### TASK STATEMENT:
Return all lines of the records that contain the word "unfold".

----- PROVIDED DATA

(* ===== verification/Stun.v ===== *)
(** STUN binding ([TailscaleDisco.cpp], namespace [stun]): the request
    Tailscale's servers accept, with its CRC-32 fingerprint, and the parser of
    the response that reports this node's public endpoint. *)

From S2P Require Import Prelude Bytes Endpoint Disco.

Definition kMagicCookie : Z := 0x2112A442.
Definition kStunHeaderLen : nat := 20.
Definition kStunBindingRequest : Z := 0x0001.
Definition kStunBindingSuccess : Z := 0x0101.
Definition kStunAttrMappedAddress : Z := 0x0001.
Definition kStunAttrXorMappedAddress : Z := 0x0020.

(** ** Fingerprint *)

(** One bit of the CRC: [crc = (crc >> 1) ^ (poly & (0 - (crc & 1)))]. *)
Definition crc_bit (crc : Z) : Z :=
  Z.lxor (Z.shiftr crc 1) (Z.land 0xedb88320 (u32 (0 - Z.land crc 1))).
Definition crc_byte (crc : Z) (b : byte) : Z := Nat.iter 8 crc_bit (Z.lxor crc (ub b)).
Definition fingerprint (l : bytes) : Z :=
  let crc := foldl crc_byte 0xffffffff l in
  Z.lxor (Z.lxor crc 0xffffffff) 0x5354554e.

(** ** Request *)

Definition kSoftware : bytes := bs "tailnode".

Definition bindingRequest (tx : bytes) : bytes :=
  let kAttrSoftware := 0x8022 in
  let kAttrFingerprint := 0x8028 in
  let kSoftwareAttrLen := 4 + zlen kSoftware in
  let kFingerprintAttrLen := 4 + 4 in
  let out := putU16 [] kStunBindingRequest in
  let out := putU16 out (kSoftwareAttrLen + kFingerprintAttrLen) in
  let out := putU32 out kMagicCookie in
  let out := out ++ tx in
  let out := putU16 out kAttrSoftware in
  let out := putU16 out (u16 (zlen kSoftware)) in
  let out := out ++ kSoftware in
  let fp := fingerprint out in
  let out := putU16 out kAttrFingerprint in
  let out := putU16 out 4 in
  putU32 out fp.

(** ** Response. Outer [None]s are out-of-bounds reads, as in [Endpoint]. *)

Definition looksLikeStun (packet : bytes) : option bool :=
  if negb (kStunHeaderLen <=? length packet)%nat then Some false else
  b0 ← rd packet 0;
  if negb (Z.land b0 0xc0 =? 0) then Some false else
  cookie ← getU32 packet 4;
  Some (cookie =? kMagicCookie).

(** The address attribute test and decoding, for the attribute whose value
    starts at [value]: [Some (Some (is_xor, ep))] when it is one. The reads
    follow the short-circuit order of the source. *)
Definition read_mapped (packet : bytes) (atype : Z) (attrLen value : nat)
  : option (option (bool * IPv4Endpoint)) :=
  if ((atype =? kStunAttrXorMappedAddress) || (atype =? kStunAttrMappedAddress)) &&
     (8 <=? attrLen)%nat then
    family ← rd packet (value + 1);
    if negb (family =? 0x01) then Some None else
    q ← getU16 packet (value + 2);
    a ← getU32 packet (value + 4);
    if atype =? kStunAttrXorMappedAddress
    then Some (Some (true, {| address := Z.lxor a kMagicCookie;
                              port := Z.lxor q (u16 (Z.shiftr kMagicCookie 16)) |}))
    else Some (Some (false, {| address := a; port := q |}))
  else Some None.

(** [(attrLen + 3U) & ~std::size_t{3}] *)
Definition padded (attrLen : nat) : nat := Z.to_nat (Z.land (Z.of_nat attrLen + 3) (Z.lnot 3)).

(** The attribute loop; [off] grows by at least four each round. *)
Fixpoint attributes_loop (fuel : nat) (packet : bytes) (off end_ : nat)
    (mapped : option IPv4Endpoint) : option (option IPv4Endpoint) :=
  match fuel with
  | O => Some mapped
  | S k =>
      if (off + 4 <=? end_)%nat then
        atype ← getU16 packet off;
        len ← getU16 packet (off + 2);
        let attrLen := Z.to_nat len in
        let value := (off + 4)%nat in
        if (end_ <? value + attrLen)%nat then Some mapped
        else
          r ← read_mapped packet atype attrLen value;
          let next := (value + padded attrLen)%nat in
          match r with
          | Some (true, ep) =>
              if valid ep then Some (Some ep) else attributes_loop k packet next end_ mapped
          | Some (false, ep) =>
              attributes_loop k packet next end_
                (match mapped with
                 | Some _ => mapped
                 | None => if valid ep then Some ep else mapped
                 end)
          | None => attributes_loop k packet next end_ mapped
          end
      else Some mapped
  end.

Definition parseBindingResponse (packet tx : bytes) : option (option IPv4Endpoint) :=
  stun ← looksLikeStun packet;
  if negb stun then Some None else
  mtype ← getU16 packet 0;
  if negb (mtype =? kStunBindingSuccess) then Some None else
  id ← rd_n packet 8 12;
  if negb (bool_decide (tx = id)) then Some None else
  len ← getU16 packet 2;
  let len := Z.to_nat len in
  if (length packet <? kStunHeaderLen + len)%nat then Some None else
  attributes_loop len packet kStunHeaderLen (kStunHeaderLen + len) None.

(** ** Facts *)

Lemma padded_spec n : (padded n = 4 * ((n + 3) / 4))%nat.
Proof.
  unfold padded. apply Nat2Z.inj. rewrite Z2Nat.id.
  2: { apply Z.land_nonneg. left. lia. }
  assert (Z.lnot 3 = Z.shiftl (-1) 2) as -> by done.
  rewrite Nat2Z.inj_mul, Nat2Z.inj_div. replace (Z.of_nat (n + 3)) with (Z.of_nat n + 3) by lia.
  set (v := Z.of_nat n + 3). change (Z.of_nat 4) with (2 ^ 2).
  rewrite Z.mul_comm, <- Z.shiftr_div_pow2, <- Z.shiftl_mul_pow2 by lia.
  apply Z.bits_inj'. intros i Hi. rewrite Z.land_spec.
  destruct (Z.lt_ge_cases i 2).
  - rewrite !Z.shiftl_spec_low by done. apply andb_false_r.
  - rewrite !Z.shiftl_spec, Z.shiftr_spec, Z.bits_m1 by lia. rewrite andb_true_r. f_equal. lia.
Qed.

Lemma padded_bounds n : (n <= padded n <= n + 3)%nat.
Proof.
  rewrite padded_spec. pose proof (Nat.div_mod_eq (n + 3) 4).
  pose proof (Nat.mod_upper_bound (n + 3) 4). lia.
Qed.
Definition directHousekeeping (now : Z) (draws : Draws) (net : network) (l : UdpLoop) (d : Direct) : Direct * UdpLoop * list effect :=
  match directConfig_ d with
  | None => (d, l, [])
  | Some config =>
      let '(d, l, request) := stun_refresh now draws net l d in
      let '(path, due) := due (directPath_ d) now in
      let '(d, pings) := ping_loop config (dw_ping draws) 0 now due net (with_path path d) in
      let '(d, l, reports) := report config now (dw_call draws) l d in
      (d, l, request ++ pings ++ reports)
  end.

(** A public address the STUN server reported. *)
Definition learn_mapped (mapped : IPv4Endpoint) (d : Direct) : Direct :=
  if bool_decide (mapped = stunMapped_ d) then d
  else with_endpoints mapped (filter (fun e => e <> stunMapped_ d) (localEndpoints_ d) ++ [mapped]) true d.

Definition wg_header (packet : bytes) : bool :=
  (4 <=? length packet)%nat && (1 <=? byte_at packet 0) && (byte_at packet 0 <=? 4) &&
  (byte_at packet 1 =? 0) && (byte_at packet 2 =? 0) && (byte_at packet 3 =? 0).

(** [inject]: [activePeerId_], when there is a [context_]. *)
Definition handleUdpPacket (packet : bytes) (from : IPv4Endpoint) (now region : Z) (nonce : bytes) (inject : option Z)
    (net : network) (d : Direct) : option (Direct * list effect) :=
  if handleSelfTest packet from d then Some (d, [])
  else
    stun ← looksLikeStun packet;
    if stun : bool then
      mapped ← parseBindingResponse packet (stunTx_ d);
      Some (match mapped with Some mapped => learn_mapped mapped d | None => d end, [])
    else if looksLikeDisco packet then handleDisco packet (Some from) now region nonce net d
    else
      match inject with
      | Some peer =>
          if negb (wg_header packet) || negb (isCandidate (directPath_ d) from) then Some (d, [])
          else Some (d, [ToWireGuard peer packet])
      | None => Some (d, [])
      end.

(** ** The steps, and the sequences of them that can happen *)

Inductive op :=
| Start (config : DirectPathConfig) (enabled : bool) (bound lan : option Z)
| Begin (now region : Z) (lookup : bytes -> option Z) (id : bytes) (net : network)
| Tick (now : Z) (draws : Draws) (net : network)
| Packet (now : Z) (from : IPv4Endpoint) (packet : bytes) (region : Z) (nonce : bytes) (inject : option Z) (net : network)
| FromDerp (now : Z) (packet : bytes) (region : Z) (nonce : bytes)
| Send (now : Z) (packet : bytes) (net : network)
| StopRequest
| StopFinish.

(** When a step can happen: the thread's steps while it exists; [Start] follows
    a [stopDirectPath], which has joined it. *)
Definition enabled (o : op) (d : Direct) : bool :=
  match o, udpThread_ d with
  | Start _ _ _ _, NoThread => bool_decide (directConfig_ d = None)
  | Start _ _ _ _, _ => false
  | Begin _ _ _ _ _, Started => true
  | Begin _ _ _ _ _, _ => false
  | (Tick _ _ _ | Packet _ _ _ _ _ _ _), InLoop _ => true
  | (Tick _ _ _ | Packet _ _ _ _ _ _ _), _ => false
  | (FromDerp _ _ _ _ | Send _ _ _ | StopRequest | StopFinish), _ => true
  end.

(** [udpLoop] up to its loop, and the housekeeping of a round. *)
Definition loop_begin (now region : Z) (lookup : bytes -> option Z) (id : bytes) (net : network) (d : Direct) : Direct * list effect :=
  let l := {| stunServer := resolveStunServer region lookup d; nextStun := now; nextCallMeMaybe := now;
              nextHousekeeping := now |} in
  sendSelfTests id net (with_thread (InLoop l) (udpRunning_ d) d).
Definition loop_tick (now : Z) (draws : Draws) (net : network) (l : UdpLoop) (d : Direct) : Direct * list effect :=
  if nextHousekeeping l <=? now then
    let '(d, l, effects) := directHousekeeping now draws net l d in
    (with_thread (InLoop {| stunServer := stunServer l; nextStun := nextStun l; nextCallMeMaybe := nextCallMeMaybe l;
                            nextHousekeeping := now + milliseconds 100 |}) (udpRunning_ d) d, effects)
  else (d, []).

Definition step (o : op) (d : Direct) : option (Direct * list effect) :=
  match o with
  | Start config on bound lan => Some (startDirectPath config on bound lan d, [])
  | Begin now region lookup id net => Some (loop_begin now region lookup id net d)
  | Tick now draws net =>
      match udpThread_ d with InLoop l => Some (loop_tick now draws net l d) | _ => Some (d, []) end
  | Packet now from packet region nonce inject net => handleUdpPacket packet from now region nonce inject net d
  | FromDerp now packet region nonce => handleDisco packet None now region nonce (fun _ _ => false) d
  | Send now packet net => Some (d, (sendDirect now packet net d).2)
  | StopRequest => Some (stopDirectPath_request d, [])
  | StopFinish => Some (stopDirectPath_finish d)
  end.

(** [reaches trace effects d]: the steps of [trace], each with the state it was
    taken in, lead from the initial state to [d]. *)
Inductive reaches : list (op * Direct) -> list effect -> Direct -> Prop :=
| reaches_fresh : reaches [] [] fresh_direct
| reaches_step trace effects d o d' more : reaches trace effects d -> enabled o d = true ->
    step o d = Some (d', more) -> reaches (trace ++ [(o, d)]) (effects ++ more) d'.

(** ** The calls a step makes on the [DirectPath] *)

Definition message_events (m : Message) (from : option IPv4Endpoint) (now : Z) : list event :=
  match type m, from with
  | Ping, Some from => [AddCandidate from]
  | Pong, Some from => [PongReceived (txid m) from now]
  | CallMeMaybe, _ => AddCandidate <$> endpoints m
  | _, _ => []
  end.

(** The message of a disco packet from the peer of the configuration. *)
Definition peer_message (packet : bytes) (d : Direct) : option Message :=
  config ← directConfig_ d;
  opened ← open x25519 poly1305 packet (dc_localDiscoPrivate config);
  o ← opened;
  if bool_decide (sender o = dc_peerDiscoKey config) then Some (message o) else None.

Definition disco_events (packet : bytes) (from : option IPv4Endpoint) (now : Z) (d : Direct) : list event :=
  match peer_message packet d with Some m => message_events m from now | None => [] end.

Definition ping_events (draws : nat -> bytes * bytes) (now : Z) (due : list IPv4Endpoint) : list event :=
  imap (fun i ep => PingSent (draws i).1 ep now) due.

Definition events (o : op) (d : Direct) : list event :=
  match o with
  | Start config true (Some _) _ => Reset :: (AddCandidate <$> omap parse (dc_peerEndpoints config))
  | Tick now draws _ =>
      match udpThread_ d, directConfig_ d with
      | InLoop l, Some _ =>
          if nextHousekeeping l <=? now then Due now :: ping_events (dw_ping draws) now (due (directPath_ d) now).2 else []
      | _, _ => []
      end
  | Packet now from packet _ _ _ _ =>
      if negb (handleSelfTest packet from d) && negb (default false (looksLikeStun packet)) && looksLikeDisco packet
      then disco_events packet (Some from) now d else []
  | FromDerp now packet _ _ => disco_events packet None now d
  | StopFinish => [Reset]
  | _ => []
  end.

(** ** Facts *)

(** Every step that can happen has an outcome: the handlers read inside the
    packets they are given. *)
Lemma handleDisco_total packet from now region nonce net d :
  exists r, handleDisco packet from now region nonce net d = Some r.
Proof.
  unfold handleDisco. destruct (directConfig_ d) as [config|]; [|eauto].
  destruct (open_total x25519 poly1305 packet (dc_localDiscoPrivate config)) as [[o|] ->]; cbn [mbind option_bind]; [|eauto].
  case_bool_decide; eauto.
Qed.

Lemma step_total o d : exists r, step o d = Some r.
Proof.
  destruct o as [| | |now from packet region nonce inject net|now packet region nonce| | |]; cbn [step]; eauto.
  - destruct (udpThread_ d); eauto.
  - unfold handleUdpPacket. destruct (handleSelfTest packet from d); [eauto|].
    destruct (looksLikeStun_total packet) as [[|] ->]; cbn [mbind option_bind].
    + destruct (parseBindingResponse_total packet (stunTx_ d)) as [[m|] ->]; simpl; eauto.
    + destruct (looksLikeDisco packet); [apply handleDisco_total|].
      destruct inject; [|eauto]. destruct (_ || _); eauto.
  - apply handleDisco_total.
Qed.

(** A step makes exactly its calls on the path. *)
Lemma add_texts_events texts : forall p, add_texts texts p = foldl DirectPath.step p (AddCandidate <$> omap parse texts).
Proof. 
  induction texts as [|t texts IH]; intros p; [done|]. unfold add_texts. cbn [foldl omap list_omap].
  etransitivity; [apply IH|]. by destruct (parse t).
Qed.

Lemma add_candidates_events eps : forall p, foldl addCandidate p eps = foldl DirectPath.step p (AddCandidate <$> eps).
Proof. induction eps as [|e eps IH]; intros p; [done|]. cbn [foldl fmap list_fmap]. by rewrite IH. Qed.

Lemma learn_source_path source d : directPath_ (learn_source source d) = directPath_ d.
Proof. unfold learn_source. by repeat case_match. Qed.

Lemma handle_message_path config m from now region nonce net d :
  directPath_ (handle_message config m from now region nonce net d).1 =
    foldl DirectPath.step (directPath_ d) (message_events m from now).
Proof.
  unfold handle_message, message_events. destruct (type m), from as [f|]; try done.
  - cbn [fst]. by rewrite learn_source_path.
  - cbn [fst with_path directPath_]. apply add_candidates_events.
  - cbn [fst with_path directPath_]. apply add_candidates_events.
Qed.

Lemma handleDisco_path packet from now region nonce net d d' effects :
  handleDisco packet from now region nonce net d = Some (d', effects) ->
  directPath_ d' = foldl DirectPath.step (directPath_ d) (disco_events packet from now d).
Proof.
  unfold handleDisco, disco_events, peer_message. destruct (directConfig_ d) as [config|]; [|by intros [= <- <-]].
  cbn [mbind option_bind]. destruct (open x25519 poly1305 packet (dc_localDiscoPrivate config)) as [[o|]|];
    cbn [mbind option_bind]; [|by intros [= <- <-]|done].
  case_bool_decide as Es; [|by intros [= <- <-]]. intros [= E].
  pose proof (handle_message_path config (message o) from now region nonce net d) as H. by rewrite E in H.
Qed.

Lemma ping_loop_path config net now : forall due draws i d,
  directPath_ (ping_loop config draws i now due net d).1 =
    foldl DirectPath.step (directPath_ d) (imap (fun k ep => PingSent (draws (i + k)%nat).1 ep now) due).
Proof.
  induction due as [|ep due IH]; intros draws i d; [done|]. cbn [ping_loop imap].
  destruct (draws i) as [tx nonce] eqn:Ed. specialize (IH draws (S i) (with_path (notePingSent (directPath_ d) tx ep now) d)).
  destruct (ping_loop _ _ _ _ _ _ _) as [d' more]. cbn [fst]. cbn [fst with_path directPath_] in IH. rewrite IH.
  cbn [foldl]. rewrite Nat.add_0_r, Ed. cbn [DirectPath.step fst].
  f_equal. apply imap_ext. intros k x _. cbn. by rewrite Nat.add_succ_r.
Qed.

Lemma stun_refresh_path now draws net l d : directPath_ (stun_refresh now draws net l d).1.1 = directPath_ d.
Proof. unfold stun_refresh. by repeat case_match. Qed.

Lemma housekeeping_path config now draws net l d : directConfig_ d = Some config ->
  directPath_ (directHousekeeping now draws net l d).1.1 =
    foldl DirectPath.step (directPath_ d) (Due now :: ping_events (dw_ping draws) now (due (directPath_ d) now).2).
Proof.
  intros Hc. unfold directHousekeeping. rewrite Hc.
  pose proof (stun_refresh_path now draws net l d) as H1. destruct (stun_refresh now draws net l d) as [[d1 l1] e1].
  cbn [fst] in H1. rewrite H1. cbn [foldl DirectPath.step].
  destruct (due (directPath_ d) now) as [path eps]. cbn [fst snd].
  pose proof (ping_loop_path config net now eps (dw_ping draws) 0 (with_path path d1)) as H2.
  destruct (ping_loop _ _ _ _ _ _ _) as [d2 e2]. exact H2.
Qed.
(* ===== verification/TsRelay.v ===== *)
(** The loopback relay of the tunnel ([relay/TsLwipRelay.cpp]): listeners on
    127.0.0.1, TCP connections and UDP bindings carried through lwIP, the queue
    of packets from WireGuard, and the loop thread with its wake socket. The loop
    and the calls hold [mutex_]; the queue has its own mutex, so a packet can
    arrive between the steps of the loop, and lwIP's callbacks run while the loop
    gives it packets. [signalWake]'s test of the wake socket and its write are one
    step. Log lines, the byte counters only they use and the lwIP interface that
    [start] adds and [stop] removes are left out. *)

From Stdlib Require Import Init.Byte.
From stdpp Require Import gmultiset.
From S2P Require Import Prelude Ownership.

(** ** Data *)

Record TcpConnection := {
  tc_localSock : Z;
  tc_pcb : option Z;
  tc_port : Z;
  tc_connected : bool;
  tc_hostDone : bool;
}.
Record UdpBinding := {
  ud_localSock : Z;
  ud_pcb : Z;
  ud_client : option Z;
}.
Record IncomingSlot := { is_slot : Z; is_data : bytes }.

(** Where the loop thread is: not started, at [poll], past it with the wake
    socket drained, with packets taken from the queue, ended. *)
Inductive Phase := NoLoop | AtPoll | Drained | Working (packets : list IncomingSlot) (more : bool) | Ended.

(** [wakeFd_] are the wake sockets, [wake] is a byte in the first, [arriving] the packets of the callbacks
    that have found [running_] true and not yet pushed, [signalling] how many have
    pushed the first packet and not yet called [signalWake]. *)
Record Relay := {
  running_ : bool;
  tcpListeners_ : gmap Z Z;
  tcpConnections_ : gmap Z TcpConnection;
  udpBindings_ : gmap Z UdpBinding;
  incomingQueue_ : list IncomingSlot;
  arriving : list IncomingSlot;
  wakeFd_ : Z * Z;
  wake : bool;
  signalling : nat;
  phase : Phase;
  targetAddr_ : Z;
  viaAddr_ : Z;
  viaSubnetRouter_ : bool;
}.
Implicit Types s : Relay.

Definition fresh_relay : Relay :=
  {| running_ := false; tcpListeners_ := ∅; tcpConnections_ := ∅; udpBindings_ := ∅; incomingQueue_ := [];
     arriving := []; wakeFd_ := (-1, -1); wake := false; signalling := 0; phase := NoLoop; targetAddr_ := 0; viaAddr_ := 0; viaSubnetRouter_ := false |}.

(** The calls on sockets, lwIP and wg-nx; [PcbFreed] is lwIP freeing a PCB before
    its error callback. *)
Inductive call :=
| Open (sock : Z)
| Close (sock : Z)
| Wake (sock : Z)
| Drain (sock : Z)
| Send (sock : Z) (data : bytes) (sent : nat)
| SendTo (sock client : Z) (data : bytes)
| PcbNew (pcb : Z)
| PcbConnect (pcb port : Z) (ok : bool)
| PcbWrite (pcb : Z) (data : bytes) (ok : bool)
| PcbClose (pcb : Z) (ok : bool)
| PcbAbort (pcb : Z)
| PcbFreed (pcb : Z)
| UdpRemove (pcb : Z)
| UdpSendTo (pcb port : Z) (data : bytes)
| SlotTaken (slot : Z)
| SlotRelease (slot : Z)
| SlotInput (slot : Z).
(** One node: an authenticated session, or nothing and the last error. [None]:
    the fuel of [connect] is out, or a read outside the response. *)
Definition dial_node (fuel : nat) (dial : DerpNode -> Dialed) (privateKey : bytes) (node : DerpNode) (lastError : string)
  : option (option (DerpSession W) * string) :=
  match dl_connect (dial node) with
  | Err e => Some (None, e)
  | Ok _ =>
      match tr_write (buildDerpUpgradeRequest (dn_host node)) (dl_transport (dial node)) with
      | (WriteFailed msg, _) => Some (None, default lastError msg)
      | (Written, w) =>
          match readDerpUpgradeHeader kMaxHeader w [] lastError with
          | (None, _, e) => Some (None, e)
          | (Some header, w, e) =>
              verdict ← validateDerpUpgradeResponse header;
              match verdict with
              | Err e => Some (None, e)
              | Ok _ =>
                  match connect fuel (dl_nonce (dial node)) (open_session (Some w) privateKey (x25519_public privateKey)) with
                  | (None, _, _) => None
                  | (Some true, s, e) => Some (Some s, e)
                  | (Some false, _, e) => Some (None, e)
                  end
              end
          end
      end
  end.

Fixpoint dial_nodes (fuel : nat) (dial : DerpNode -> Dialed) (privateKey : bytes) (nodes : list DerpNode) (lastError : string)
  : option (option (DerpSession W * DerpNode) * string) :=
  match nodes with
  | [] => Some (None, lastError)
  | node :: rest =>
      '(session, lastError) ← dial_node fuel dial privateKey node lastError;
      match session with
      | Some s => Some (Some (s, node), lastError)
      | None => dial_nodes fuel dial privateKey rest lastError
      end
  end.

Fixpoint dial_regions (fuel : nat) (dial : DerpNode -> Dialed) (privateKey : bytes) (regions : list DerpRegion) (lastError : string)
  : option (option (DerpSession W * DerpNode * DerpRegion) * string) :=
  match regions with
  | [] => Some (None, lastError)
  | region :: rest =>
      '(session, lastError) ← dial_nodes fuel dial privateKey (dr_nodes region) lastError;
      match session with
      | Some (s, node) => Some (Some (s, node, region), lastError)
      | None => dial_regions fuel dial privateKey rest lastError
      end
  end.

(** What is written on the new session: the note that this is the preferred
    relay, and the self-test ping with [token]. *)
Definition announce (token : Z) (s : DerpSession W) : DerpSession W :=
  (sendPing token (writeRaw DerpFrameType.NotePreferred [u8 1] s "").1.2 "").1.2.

----------

### WRITTEN RESPONSE:
  unfold padded. apply Nat2Z.inj. rewrite Z2Nat.id.
  unfold handleDisco. destruct (directConfig_ d) as [config|]; [|eauto].
  - unfold handleUdpPacket. destruct (handleSelfTest packet from d); [eauto|].
  induction texts as [|t texts IH]; intros p; [done|]. unfold add_texts. cbn [foldl omap list_omap].
Proof. unfold learn_source. by repeat case_match. Qed.
  unfold handle_message, message_events. destruct (type m), from as [f|]; try done.
  unfold handleDisco, disco_events, peer_message. destruct (directConfig_ d) as [config|]; [|by intros [= <- <-]].
Proof. unfold stun_refresh. by repeat case_match. Qed.
  intros Hc. unfold directHousekeeping. rewrite Hc.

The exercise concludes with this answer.